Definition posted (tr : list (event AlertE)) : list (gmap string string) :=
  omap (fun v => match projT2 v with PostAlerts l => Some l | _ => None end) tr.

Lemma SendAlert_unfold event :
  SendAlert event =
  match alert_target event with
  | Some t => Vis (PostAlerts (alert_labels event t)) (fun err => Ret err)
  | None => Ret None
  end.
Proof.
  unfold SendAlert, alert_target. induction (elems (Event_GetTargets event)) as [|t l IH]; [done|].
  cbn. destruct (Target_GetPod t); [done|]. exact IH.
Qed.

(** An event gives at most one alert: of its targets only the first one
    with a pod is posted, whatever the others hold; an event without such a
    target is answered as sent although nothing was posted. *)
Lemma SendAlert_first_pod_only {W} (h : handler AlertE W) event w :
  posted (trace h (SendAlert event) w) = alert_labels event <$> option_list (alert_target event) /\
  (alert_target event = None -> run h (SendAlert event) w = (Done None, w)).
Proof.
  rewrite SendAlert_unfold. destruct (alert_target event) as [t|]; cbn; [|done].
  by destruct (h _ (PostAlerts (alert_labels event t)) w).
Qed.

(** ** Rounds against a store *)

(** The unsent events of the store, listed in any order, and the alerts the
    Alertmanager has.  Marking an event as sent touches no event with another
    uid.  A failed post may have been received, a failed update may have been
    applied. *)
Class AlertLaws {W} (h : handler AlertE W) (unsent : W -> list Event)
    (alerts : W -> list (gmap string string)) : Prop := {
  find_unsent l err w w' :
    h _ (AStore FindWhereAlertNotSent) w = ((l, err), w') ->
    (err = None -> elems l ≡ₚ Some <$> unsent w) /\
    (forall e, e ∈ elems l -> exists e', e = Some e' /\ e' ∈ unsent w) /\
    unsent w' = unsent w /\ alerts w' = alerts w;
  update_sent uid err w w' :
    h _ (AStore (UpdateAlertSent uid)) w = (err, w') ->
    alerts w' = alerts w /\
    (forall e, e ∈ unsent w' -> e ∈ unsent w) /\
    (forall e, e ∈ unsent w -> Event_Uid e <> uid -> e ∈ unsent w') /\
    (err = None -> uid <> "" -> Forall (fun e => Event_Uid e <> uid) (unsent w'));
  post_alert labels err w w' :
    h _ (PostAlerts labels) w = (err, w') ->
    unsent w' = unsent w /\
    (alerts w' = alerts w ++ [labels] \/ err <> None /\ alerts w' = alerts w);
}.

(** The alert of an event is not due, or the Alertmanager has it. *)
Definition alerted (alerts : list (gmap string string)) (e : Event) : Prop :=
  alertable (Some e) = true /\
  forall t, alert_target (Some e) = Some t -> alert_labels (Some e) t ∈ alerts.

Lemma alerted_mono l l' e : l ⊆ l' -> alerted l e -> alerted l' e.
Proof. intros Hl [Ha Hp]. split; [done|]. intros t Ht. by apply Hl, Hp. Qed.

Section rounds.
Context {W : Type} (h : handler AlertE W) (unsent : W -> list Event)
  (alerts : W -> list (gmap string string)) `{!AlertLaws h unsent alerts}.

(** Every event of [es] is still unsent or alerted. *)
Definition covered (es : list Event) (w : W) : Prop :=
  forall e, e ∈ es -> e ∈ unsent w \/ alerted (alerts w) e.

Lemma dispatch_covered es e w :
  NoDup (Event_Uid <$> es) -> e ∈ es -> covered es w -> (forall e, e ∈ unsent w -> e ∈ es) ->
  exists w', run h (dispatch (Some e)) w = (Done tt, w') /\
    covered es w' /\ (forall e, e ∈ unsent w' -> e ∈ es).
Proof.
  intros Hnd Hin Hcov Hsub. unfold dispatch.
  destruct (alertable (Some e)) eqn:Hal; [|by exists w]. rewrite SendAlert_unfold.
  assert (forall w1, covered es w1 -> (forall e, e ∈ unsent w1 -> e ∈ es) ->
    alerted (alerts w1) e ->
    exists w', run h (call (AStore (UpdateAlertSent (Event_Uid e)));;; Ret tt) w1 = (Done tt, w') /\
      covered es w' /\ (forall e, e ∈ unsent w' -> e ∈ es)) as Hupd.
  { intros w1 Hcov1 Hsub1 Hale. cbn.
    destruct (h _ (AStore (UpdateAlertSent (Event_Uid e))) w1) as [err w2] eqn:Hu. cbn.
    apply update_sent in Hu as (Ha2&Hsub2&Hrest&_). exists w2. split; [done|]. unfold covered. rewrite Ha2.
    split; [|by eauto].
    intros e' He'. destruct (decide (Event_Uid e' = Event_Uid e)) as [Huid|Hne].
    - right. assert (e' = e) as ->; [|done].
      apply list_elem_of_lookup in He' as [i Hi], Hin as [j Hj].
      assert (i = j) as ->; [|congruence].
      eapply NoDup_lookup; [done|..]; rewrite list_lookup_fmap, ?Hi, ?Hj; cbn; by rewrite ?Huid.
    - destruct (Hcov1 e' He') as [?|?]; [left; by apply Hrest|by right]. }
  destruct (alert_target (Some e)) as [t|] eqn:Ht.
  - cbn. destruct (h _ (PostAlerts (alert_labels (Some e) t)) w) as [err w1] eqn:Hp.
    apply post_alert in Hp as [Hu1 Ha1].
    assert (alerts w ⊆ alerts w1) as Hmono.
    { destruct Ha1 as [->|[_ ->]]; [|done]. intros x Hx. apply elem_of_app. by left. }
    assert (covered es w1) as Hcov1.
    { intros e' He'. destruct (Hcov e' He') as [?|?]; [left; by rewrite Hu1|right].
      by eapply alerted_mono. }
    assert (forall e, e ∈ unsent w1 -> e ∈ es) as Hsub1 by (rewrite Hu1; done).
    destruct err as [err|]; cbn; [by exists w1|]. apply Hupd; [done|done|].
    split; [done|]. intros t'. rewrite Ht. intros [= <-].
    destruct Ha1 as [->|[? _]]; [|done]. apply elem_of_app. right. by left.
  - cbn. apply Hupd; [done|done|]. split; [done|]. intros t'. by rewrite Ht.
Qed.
==========
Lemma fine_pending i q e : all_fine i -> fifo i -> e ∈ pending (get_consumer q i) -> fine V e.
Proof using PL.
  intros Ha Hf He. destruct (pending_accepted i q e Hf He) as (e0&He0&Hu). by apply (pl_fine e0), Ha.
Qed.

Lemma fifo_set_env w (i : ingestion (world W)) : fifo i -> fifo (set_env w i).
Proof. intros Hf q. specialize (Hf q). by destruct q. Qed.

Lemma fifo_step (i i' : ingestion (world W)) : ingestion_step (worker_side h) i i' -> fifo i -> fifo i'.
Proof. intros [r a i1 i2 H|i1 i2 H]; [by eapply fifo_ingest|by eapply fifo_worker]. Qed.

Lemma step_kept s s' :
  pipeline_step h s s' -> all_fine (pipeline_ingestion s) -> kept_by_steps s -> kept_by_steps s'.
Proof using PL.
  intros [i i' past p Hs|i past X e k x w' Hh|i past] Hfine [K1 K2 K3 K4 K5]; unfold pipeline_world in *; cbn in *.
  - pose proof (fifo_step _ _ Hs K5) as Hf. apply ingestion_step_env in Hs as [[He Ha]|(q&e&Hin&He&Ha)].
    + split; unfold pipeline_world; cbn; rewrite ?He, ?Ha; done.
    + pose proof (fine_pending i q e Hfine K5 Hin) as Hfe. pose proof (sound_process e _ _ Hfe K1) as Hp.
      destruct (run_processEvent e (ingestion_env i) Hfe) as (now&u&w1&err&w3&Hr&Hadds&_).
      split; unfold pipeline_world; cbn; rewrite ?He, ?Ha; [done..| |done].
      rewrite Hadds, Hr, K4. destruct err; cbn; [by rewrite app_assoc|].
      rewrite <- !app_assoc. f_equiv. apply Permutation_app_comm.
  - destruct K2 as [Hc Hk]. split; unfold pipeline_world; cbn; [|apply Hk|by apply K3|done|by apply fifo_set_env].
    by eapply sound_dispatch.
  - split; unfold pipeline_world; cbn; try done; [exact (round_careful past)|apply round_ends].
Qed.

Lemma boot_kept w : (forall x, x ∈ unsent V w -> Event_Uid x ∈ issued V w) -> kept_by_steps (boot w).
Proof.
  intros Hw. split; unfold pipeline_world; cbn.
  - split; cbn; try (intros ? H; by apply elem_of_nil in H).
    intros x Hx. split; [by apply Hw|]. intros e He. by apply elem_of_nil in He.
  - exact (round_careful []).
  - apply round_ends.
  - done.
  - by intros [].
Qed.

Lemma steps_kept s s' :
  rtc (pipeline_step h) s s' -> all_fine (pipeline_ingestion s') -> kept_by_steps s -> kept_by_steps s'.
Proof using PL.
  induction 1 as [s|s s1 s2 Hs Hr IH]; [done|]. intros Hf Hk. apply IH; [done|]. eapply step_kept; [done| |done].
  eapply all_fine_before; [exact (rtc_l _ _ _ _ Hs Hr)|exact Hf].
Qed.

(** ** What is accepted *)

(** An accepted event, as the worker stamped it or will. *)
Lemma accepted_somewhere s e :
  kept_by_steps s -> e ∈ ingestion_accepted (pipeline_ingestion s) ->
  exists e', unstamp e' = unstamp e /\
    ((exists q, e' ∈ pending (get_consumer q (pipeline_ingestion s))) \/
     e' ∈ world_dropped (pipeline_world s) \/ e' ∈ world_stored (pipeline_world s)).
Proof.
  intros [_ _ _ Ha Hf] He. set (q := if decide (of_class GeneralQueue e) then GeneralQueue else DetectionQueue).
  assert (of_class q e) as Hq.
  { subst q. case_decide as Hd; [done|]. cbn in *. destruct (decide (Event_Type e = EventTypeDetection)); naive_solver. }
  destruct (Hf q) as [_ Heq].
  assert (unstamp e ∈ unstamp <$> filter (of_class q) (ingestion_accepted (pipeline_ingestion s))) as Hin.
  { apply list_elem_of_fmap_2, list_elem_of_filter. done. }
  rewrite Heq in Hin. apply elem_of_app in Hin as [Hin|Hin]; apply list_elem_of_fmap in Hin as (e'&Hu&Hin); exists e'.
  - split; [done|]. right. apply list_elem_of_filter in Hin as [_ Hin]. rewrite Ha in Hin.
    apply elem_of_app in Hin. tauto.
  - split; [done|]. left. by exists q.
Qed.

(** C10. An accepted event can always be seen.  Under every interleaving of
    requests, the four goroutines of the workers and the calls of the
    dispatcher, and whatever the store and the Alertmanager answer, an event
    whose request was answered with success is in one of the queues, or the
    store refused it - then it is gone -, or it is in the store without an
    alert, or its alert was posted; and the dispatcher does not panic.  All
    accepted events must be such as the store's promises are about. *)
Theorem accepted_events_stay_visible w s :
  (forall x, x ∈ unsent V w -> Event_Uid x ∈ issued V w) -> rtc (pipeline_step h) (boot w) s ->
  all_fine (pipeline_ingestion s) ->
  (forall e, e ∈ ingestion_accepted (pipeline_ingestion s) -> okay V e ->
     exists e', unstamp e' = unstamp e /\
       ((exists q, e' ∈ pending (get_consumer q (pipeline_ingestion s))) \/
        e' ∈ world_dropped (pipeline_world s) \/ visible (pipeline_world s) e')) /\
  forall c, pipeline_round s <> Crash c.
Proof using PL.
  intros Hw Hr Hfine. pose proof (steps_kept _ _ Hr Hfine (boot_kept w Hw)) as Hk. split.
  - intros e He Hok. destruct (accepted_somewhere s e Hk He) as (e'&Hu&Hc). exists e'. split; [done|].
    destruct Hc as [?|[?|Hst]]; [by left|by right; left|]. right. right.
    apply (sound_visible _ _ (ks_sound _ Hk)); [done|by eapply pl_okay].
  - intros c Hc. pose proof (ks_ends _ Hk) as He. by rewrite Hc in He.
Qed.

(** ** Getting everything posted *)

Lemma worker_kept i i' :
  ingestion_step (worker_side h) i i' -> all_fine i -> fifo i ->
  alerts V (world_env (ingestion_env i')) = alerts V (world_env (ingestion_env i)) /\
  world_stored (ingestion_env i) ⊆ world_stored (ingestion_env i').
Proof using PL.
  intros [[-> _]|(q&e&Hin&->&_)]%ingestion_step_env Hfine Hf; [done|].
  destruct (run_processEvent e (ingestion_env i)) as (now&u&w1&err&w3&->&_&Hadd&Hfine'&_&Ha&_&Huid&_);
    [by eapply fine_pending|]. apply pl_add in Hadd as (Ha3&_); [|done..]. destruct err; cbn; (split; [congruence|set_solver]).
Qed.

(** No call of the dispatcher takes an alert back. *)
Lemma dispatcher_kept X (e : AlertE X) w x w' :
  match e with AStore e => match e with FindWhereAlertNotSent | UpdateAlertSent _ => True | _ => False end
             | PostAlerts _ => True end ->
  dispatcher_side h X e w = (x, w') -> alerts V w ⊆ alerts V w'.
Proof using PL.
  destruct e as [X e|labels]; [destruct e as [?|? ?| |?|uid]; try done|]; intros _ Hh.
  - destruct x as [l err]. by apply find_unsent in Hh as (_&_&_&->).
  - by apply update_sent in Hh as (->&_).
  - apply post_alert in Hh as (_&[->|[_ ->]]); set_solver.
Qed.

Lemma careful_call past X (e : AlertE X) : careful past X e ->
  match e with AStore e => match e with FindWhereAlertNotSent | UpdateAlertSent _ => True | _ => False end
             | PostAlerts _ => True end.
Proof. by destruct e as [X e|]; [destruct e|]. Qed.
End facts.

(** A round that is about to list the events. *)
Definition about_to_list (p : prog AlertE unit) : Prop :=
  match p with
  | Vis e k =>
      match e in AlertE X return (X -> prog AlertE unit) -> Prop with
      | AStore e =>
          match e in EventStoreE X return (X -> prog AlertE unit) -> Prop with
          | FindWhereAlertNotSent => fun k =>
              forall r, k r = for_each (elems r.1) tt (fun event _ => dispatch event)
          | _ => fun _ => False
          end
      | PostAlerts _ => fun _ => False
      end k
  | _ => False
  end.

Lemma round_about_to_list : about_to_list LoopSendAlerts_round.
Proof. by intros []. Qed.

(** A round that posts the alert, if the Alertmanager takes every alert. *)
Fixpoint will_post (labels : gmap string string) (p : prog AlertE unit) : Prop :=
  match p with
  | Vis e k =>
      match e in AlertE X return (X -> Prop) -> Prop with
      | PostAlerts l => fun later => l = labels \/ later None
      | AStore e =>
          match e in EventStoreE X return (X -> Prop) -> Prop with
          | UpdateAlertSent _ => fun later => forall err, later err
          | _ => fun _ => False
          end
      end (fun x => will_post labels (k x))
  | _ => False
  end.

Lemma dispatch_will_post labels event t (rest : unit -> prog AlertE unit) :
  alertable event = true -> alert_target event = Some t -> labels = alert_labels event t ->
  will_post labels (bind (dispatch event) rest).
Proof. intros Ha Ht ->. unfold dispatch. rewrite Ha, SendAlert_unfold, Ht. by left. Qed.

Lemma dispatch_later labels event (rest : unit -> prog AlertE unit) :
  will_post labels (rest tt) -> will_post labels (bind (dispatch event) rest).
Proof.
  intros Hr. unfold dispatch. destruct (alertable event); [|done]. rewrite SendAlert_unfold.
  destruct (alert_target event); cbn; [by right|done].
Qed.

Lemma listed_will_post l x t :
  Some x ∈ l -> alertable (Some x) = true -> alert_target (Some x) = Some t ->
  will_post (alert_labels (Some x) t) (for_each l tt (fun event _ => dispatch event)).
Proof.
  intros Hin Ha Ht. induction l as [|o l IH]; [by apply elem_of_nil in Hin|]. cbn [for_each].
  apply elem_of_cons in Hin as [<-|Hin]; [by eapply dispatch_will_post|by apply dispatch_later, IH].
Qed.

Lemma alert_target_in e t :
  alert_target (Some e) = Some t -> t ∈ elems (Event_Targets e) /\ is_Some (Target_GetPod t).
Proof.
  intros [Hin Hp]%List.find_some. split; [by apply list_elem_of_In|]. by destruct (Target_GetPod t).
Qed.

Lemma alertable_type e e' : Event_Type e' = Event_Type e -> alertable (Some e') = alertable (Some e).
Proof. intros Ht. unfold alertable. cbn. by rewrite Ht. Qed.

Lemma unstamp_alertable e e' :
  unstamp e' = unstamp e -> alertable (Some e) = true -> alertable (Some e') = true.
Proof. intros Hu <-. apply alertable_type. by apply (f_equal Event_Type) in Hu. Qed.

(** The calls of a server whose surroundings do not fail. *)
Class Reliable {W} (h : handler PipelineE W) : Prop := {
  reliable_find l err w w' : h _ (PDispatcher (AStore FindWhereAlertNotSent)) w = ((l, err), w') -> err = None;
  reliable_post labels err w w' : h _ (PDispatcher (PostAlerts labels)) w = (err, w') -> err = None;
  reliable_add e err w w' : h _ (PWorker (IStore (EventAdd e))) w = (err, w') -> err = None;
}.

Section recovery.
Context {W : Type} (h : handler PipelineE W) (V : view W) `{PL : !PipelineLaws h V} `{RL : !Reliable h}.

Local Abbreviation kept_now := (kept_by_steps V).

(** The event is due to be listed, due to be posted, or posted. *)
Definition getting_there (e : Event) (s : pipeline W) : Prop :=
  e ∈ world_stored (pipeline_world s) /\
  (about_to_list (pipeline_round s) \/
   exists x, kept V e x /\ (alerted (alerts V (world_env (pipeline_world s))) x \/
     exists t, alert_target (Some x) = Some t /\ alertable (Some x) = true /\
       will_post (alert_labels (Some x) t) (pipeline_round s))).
==========
Exercise goal
In the listing above, locate the line containing "post_alert labels err" and the line containing "alertable (Some e) = true /\". Extract those two lines and every line between them, exactly as written, and only those.

Worked solution
  post_alert labels err w w' :
    h _ (PostAlerts labels) w = (err, w') ->
    unsent w' = unsent w /\
    (alerts w' = alerts w ++ [labels] \/ err <> None /\ alerts w' = alerts w);
}.

(** The alert of an event is not due, or the Alertmanager has it. *)
Definition alerted (alerts : list (gmap string string)) (e : Event) : Prop :=
  alertable (Some e) = true /\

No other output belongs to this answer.